Sal's deli is the standout set piece in the excerpt: the slow reveal from neighborhood Italian institution to underground bunker, with the intercom static and the guns on every wall, lands with the quiet confidence of a writer who has watched The Godfather and understood why those scenes work. The office-within-an-office structure earns the genre's promised darkness without melodrama.
Characterization is the second genuine strength. Lunchbox's relationship with Amy — two decades of history, coded in the tulips changed for a dead woman, in Amy's habit of pushing exactly to the line and stopping, in Lunchbox's inability to admit anything directly — feels specific and earned. The backstory reveal about Ashley, dropped mid-meeting over a battered tin, lands with real emotional weight. This is a narrator who speaks in deflection and sarcasm and occasionally says something that costs him, and Rose knows the difference between the two registers. That control is what keeps the voice from collapsing into self-indulgence.

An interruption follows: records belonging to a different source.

(* ===== verification/ListSpec.v ===== *)
(** The abstract specification of the intrusive lists of include/wmc/__list.h.

    A node of a [List_2] records the list it is in ([__list]); the abstract store
    is that owner map together with the sequence of nodes of each list. The
    kernel's components run on this specification; the file WmcList proves that
    the pointer code implements it. [K] names the lists (a run queue, a size
    class of the allocator, ...), nodes are named by integers. *)

From S2P Require Import Prelude.

Section lstore.
Context {K : Type} `{Countable K}.

Record lstore := mkLstore {
  ls_lists : gmap K (list Z);
  ls_owner : gmap Z K;
}.

Implicit Types (ls : lstore) (l : K) (n : Z).

(** The nodes of a list from begin() to end(). *)
Definition ls_get ls l : list Z := default [] (ls_lists ls !! l).
Definition ls_size ls l : Z := Z.of_nat (length (ls_get ls l)).

(** List::init. *)
Definition ls_init l ls : lstore := mkLstore (<[l := []]> (ls_lists ls)) (ls_owner ls).

(** ListNode::is_free and ListNode::init / set_free. *)
Definition ls_is_free n ls : bool := bool_decide (ls_owner ls !! n = None).
Definition ls_node_init n ls : lstore := mkLstore (ls_lists ls) (delete n (ls_owner ls)).

(** Insertion before an iterator: [Some p] is a node, [None] is end(). *)
Fixpoint ins_before (pos : option Z) n (xs : list Z) : list Z :=
  match xs with
  | [] => [n]
  | x :: xs' => if bool_decide (pos = Some x) then n :: x :: xs' else x :: ins_before pos n xs'
  end.

(** List::insert; false is error(). *)
Definition ls_insert l (pos : option Z) n ls : bool * lstore :=
  if ls_is_free n ls then
    (true, mkLstore (<[l := ins_before pos n (ls_get ls l)]> (ls_lists ls))
                    (<[n := l]> (ls_owner ls)))
  else (false, ls).

(** List::erase of a node, error() for a node of no list or of another list. *)
Definition ls_erase l n ls : bool * lstore :=
  if bool_decide (ls_owner ls !! n = Some l) then
    (true, mkLstore (<[l := filter (.≠ n) (ls_get ls l)]> (ls_lists ls))
                    (delete n (ls_owner ls)))
  else (false, ls).

Definition ls_front ls l : option Z := head (ls_get ls l).
Definition ls_back ls l : option Z := last (ls_get ls l).

Definition ls_push_front l n ls := ls_insert l (ls_front ls l) n ls.
Definition ls_push_back l n ls := ls_insert l None n ls.
(** erase(begin()) of an empty list meets the sentinel and fails. *)
Definition ls_pop_front l ls : bool * lstore :=
  match ls_front ls l with Some n => ls_erase l n ls | None => (false, ls) end.
Definition ls_pop_back l ls : bool * lstore :=
  match ls_back ls l with Some n => ls_erase l n ls | None => (false, ls) end.

(** Every list is duplicate free and the owner map is its membership. *)
Definition ls_wf ls : Prop :=
  (forall l, NoDup (ls_get ls l)) /\
  (forall l n, n ∈ ls_get ls l <-> ls_owner ls !! n = Some l).

(** ** Laws *)

Lemma ls_get_insert ls l xs o : ls_get (mkLstore (<[l := xs]> (ls_lists ls)) o) l = xs.
Proof. unfold ls_get; simpl. by rewrite lookup_insert_eq. Qed.

Lemma ls_get_insert_ne ls l l' xs o :
  l <> l' -> ls_get (mkLstore (<[l := xs]> (ls_lists ls)) o) l' = ls_get ls l'.
Proof. intros. unfold ls_get; simpl. by rewrite lookup_insert_ne. Qed.

Lemma ins_before_perm pos n xs : ins_before pos n xs ≡ₚ n :: xs.
Proof.
  induction xs as [|x xs IH]; simpl; [done|].
  case_bool_decide; [done|]. rewrite IH. apply Permutation_swap.
Qed.

Lemma ins_before_None n xs : ins_before None n xs = xs ++ [n].
Proof. induction xs as [|x xs IH]; simpl; [done|]. by rewrite IH. Qed.

Lemma ins_before_mid n p xs ys :
  p ∉ xs -> ins_before (Some p) n (xs ++ p :: ys) = xs ++ n :: p :: ys.
Proof.
  induction xs as [|x xs IH]; simpl; intros Hp.
  - by rewrite bool_decide_true.
  - rewrite bool_decide_false by set_solver. rewrite IH by set_solver. done.
Qed.

Lemma ins_before_head n xs : ins_before (head xs) n xs = n :: xs.
Proof. destruct xs; simpl; [done|]. by rewrite bool_decide_true. Qed.

Lemma ls_wf_empty : ls_wf (mkLstore ∅ ∅).
Proof.
  split; intros; unfold ls_get; simpl; rewrite !lookup_empty; simpl.
  - constructor.
  - set_solver.
Qed.

Lemma ls_wf_init l ls : ls_wf ls -> ls_get ls l = [] -> ls_wf (ls_init l ls).
Proof.
  intros [Hnd Hown] Hg.
  assert (Hs : forall l', ls_get (ls_init l ls) l' = ls_get ls l').
  { intros l'. unfold ls_init. destruct (decide (l = l')) as [<-|Hne].
    - by rewrite ls_get_insert, Hg.
    - by rewrite ls_get_insert_ne. }
  split; intros; rewrite Hs; [apply Hnd|apply Hown].
Qed.

Lemma ls_owner_free ls n : ls_is_free n ls = true <-> ls_owner ls !! n = None.
Proof. unfold ls_is_free. by rewrite bool_decide_eq_true. Qed.

(** Any sequence with one free node more, at any position. *)
Lemma ls_wf_insert_mid ls l n ys zs :
  ls_wf ls -> ls_owner ls !! n = None -> ls_get ls l = ys ++ zs ->
  ls_wf (mkLstore (<[l := ys ++ n :: zs]> (ls_lists ls)) (<[n := l]> (ls_owner ls))).
Proof.
  intros [Hnd Hown] Hf Hg.
  assert (Hn : forall l', n ∉ ls_get ls l').
  { intros l' Hin%Hown. congruence. }
  assert (Hp : ys ++ n :: zs ≡ₚ n :: ls_get ls l).
  { rewrite Hg. symmetry. apply Permutation_middle. }
  split.
  - intros l'. destruct (decide (l = l')) as [<-|Hne].
    + rewrite ls_get_insert, Hp. by constructor.
    + by rewrite ls_get_insert_ne.
  - intros l' m. simpl. destruct (decide (l = l')) as [<-|Hne].
    + rewrite ls_get_insert, Hp.
      destruct (decide (n = m)) as [<-|Hnm]; simplify_map_eq; [set_solver|].
      rewrite elem_of_cons, Hown. naive_solver.
    + rewrite ls_get_insert_ne by done.
      destruct (decide (n = m)) as [<-|Hnm]; simplify_map_eq; [|apply Hown].
      split; [by intros ?%Hn|naive_solver].
Qed.

Lemma ins_before_app pos n (xs : list Z) :
  exists ys zs, xs = ys ++ zs /\ ins_before pos n xs = ys ++ n :: zs.
Proof.
  induction xs as [|x xs (ys & zs & -> & IH)]; simpl; [by exists [], []|].
  case_bool_decide; [by eexists [], _|]. rewrite IH. by exists (x :: ys), zs.
Qed.

Lemma ls_insert_wf l pos n ls : ls_wf ls -> ls_wf (ls_insert l pos n ls).2.
Proof.
  intros Hwf. unfold ls_insert. destruct (ls_is_free n ls) eqn:Hf; simpl; [|done].
  apply bool_decide_eq_true in Hf.
  destruct (ins_before_app pos n (ls_get ls l)) as (ys & zs & Hg & ->).
  by apply ls_wf_insert_mid.
Qed.

Lemma ls_erase_wf l n ls : ls_wf ls -> ls_wf (ls_erase l n ls).2.
Proof.
  intros [Hnd Hown]. unfold ls_erase. case_bool_decide as Hn; simpl; [|done].
  split.
  - intros l'. destruct (decide (l = l')) as [<-|Hne].
    + rewrite ls_get_insert. by apply NoDup_filter.
    + by rewrite ls_get_insert_ne.
  - intros l' m. simpl. destruct (decide (l = l')) as [<-|Hne].
    + rewrite ls_get_insert, list_elem_of_filter, Hown.
      destruct (decide (n = m)) as [<-|Hnm]; simplify_map_eq; naive_solver.
    + rewrite ls_get_insert_ne by done. rewrite Hown.
      destruct (decide (n = m)) as [<-|Hnm]; simplify_map_eq; naive_solver.
Qed.

Lemma ls_front_owner ls l n : ls_wf ls -> ls_front ls l = Some n -> ls_owner ls !! n = Some l.
Proof.
  intros [_ Hown] Hf. apply Hown. unfold ls_front in Hf.
  destruct (ls_get ls l); simplify_eq/=. set_solver.
Qed.

Lemma ls_pop_front_wf l ls : ls_wf ls -> ls_wf (ls_pop_front l ls).2.
Proof. intros. unfold ls_pop_front. destruct (ls_front ls l); [by apply ls_erase_wf|done]. Qed.

Lemma filter_ne_notin n (xs : list Z) : n ∉ xs -> filter (.≠ n) xs = xs.
Proof.
  intros Hn. induction xs as [|y ys IHy]; [done|].
  rewrite filter_cons_True by set_solver. by rewrite IHy by set_solver.
Qed.

Lemma filter_ne_cons n (xs : list Z) : NoDup (n :: xs) -> filter (.≠ n) (n :: xs) = xs.
Proof.
  intros [Hn _]%NoDup_cons. rewrite filter_cons_False by naive_solver.
  by apply filter_ne_notin.
Qed.

Lemma filter_ne_mid n (xs ys : list Z) :
  NoDup (xs ++ n :: ys) -> filter (.≠ n) (xs ++ n :: ys) = xs ++ ys.
Proof.
  intros Hnd. rewrite filter_app.
  apply NoDup_app in Hnd as (_ & Hd & Hnd).
  rewrite (filter_ne_cons n ys) by done. rewrite filter_ne_notin; [done|].
  intros Hin%Hd. set_solver.
Qed.

(** push then look: the queue discipline clients rely on. *)
Lemma ls_push_back_get l n ls :
  ls_is_free n ls = true ->
  ls_push_back l n ls =
    (true, mkLstore (<[l := ls_get ls l ++ [n]]> (ls_lists ls)) (<[n := l]> (ls_owner ls))).
Proof. intros Hf. unfold ls_push_back, ls_insert. by rewrite Hf, ins_before_None. Qed.

Lemma ls_push_front_get l n ls :
  ls_is_free n ls = true ->
  ls_push_front l n ls =
    (true, mkLstore (<[l := n :: ls_get ls l]> (ls_lists ls)) (<[n := l]> (ls_owner ls))).
Proof.
  intros Hf. unfold ls_push_front, ls_insert, ls_front. by rewrite Hf, ins_before_head.
Qed.

Lemma ls_pop_front_get l n xs ls :
  ls_wf ls -> ls_get ls l = n :: xs ->
  ls_pop_front l ls =
    (true, mkLstore (<[l := xs]> (ls_lists ls)) (delete n (ls_owner ls))).
Proof.
  intros [Hnd Hown] Hg. unfold ls_pop_front, ls_front. rewrite Hg; simpl.
  unfold ls_erase. rewrite bool_decide_true by (apply Hown; rewrite Hg; set_solver).
  rewrite Hg, filter_ne_cons; [done|]. rewrite <- Hg. apply Hnd.
Qed.

Lemma ls_insert_owner_other l pos n ls m :
  m <> n -> ls_owner (ls_insert l pos n ls).2 !! m = ls_owner ls !! m.
Proof.
  intros. unfold ls_insert. destruct (ls_is_free n ls); simpl; [|done].
  by rewrite lookup_insert_ne.
Qed.

(** Membership after an insertion or an erasure. *)
Lemma ls_insert_free l pos n ls :
  ls_owner ls !! n = None -> ls_insert l pos n ls = (true, (ls_insert l pos n ls).2).
Proof. intros Hf%ls_owner_free. unfold ls_insert. by rewrite Hf. Qed.

Lemma ls_insert_elem l pos n ls x l' :
  ls_owner ls !! n = None ->
  x ∈ ls_get (ls_insert l pos n ls).2 l' <-> x ∈ ls_get ls l' \/ (x = n /\ l' = l).
Proof.
  intros Hf%ls_owner_free. unfold ls_insert. rewrite Hf. simpl. destruct (decide (l = l')) as [<-|Hne].
  - rewrite ls_get_insert, ins_before_perm, elem_of_cons. naive_solver.
  - rewrite ls_get_insert_ne by done. naive_solver.
Qed.

Lemma ls_erase_owned l n ls :
  ls_owner ls !! n = Some l -> ls_erase l n ls = (true, (ls_erase l n ls).2).
Proof. intros Hl. unfold ls_erase. by rewrite bool_decide_true. Qed.

Lemma ls_erase_elem l n ls x l' :
  ls_wf ls -> ls_owner ls !! n = Some l ->
  x ∈ ls_get (ls_erase l n ls).2 l' <-> x ∈ ls_get ls l' /\ x <> n.
Proof.
  intros [_ Hown] Hl. unfold ls_erase. rewrite bool_decide_true by done. simpl.
  destruct (decide (l = l')) as [<-|Hne].
  - rewrite ls_get_insert, list_elem_of_filter. naive_solver.
  - rewrite ls_get_insert_ne by done. split; [|naive_solver]. intros Hx. split; [done|].
    intros ->. apply Hown in Hx. congruence.
Qed.

Lemma ls_node_init_free n ls : ls_owner ls !! n = None -> ls_node_init n ls = ls.
Proof. intros Hn. unfold ls_node_init. rewrite delete_id by done. by destruct ls. Qed.
End lstore.

Arguments lstore K {_ _} : assert.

Judged by Marcus Thorne — Thriller · Mystery · Suspense · Commercial Fiction
"Plot is promises kept."
Supporting passages
"You know those places where one side of things is normal life, and you walk through the door and feel like you're transported to some magical place far, far away? Ok, well that isn't this place, at least in the way most would think. It does definitely have a different vibe, almost as if I was in little Italy and on the other side of the door was authentic Italian food. That was Sal's deli. I felt like Michael from The Godfather walking into the place."
The Godfather reference earns its place here — Rose uses it to signal genre expectation and then delivers on the hidden-room reveal, making the world-building feel like a promise kept rather than set-dressing.

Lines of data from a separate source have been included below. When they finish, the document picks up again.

Lemma erase_accepted h ls l ys zs n :
  repr h ls -> ls_lists ls !! l = Some (ys ++ n :: zs) ->
  exists h', erase l n h = Done (default l (head zs)) h' /\
    repr h' (mkLstore (<[l := ys ++ zs]> (ls_lists ls)) (delete n (ls_owner ls))) /\
    same_nodes h h'.
Proof.
  intros R Hl. pose proof (repr_NoDup h ls R l _ Hl) as Hdup.
  pose proof (repr_seg _ _ R l _ Hl) as Hseg. pose proof Hseg as [Hs1 Hs2]%seg_app.
  assert (Ho : ls_owner ls !! n = Some l) by (eapply repr_owner_in; [done..|in_list]).
  assert (Hns : ls_lists ls !! n = None).
  { destruct (ls_lists ls !! n) eqn:E; [|done].
    destruct (repr_sentinel _ _ R n ltac:(eauto)) as (_ & _ & ?). congruence. }
  destruct (field_some _ _ _ _ (seg_last _ _ _ _ _ Hs1)) as (nd & Hnd & Hprev).
  destruct (field_some _ _ _ _ (seg_first _ _ _ _ _ Hs2)) as (nd' & Hnd' & Hnext).
  assert (nd' = nd) as -> by congruence.
  destruct (field_some _ _ _ _ (seg_next_last _ _ _ _ _ Hs1)) as (ndp & Hndp & _).
  assert (exists ndx, nodes h !! default l (head zs) = Some ndx) as [ndx Hndx].
  { destruct zs as [|z zs]; simpl in *; [destruct Hs2 as [_ Hp]|destruct Hs2 as (_ & Hp & _)];
      apply field_some in Hp as (? & ? & _); eauto. }
  destruct (repr_node_link h ls n R ltac:(eauto) Hns) as (nd2 & Hnd2 & Hlink).
  assert (nd2 = nd) as -> by congruence. rewrite Ho in Hlink. simpl in Hlink.
  assert (Hnl : n <> l) by (intros ->; apply NoDup_cons in Hdup as [Hx _]; apply Hx; in_list).
  pose proof (default_last_in l ys) as Hpp. pose proof (default_head_in l zs) as Hpa.
  assert (Hnin : n ∉ l :: ys ++ zs).
  { apply NoDup_cons in Hdup as [_ Hdup]. rewrite <- Permutation_middle in Hdup.
    apply NoDup_cons in Hdup as [Hx _]. rewrite elem_of_cons. naive_solver. }
  rewrite <- Hprev in Hndp. rewrite <- Hnext in Hndx.
  destruct (erase_run l n h nd ndp ndx (u32 (Z.of_nat (length (ys ++ n :: zs)))))
    as (h' & Hrun & Hnx & Hpv & Hls & Hsz); [done..|by apply (repr_size _ _ R)| | |].
  { rewrite Hprev. intros E. apply Hnin. rewrite <- E. in_list. }
  { rewrite Hnext. intros E. apply Hnin. rewrite <- E. in_list. }
  rewrite Hprev, Hnext in *. exists h'. split; [done|].
  split; [|by eapply same_nodes_ls; [exact Hls|]].
  eapply (repr_update h ls h' _ l _ (ys ++ zs) n R Hl); simpl; try done.
  - pose proof (ls_erase_wf l n ls (repr_wf _ _ R)) as Hwf. unfold ls_erase in Hwf.
    rewrite bool_decide_true, (ls_get_some _ _ _ Hl), filter_ne_mid in Hwf; [done| |done].
    by apply NoDup_cons in Hdup as [_ ?].
  - intros ->. by rewrite (repr_null _ _ R) in Hnd.
  - by right.
  - intros m Hm. by rewrite lookup_delete_ne.
  - left. by rewrite lookup_delete_eq.
  - intros y Hy Hyn. rewrite Hnx, Hpv, !decide_False; try done; intros ->; apply Hy; in_list.
  - intros y Hy. by rewrite Hls, decide_False.
  - by rewrite Hls, decide_True, lookup_delete_eq.
  - by eapply seg_erase.
  - rewrite Hsz. f_equal. rewrite u32_add_l. f_equal. rewrite !length_app. simpl. lia.
Qed.

Lemma erase_refused h ls l n :
  repr h ls -> is_Some (nodes h !! n) -> ls_owner ls !! n <> Some l ->
  l <> NULL -> (n = l \/ ls_lists ls !! n = None) ->
  erase l n h = Done NULL h.
Proof.
  intros R Hn Ho Hl0 Hs. unfold erase, rd. destruct (Z.eqb_spec n l) as [|Hne]; [done|].
  destruct Hs as [|Hs]; [done|].
  destruct (repr_node_link h ls n R Hn Hs) as (nd & Hnd & Hlink).
  mem_simpl. rewrite Hlink. destruct (Z.eqb_spec (default NULL (ls_owner ls !! n)) l) as [E|E].
  - destruct (ls_owner ls !! n); simpl in E; congruence.
  - by m_unfold.
Qed.

(** List::erase implements the abstract removal on every branch: a node of
    another list or of no list is refused with error() and nothing changes,
    otherwise it is unlinked, marked free, the size drops by one, the iterator
    after it is returned, and every other list of the heap is untouched. *)
Lemma erase_refines h ls l n :
  repr h ls -> erase_pre h ls l n ->
  exists h', erase l n h =
               Done (if (ls_erase l n ls).1 then succ_in l n (ls_get ls l) else NULL) h'
             /\ repr h' (ls_erase l n ls).2 /\ same_nodes h h'.
Proof.
  intros R ([xs Hl] & Hn & Hns). unfold ls_erase. case_bool_decide as Ho; simpl.
  - apply (repr_owner_in h ls R l xs n Hl) in Ho as Hin.
    apply list_elem_of_split in Hin as (ys & zs & ->).
    pose proof (repr_NoDup h ls R l _ Hl) as [_ Hnd]%NoDup_cons.
    rewrite (ls_get_some _ _ _ Hl), filter_ne_mid by done.
    rewrite succ_in_mid.
    + by apply erase_accepted.
    + apply NoDup_app in Hnd as (_ & Hd & _). intros Hin%Hd. set_solver.
  - exists h. split; [|split; [done|reflexivity]]. eapply erase_refused; eauto.
    apply (repr_sentinel _ _ R l). eauto.
Qed.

"One day we are planning the yearly trip down to Portland for our anniversary the words seem as if small lumps as I try to speak. We thought that we had more time. We never expected that everything would happen so suddenly. Neither of us had any time to even respond or act."
The grief breaks through the crime-boss persona mid-business meeting in a way that feels involuntary and therefore true — this is characterization doing what it should, revealing the person beneath the role.
""Bad habit you know." Amy tells me, pointing her finger up in the air and moving it side to side as if to scold me like a child. "Everyone has to die sometime right? And I suppose it's better than the alternative." my witty reply falling upon deaf ears, and even a deafening face. "Whatever.""
The rhythm of this exchange — deflection, sarcasm, dismissal — captures a two-decade relationship more efficiently than a paragraph of exposition could.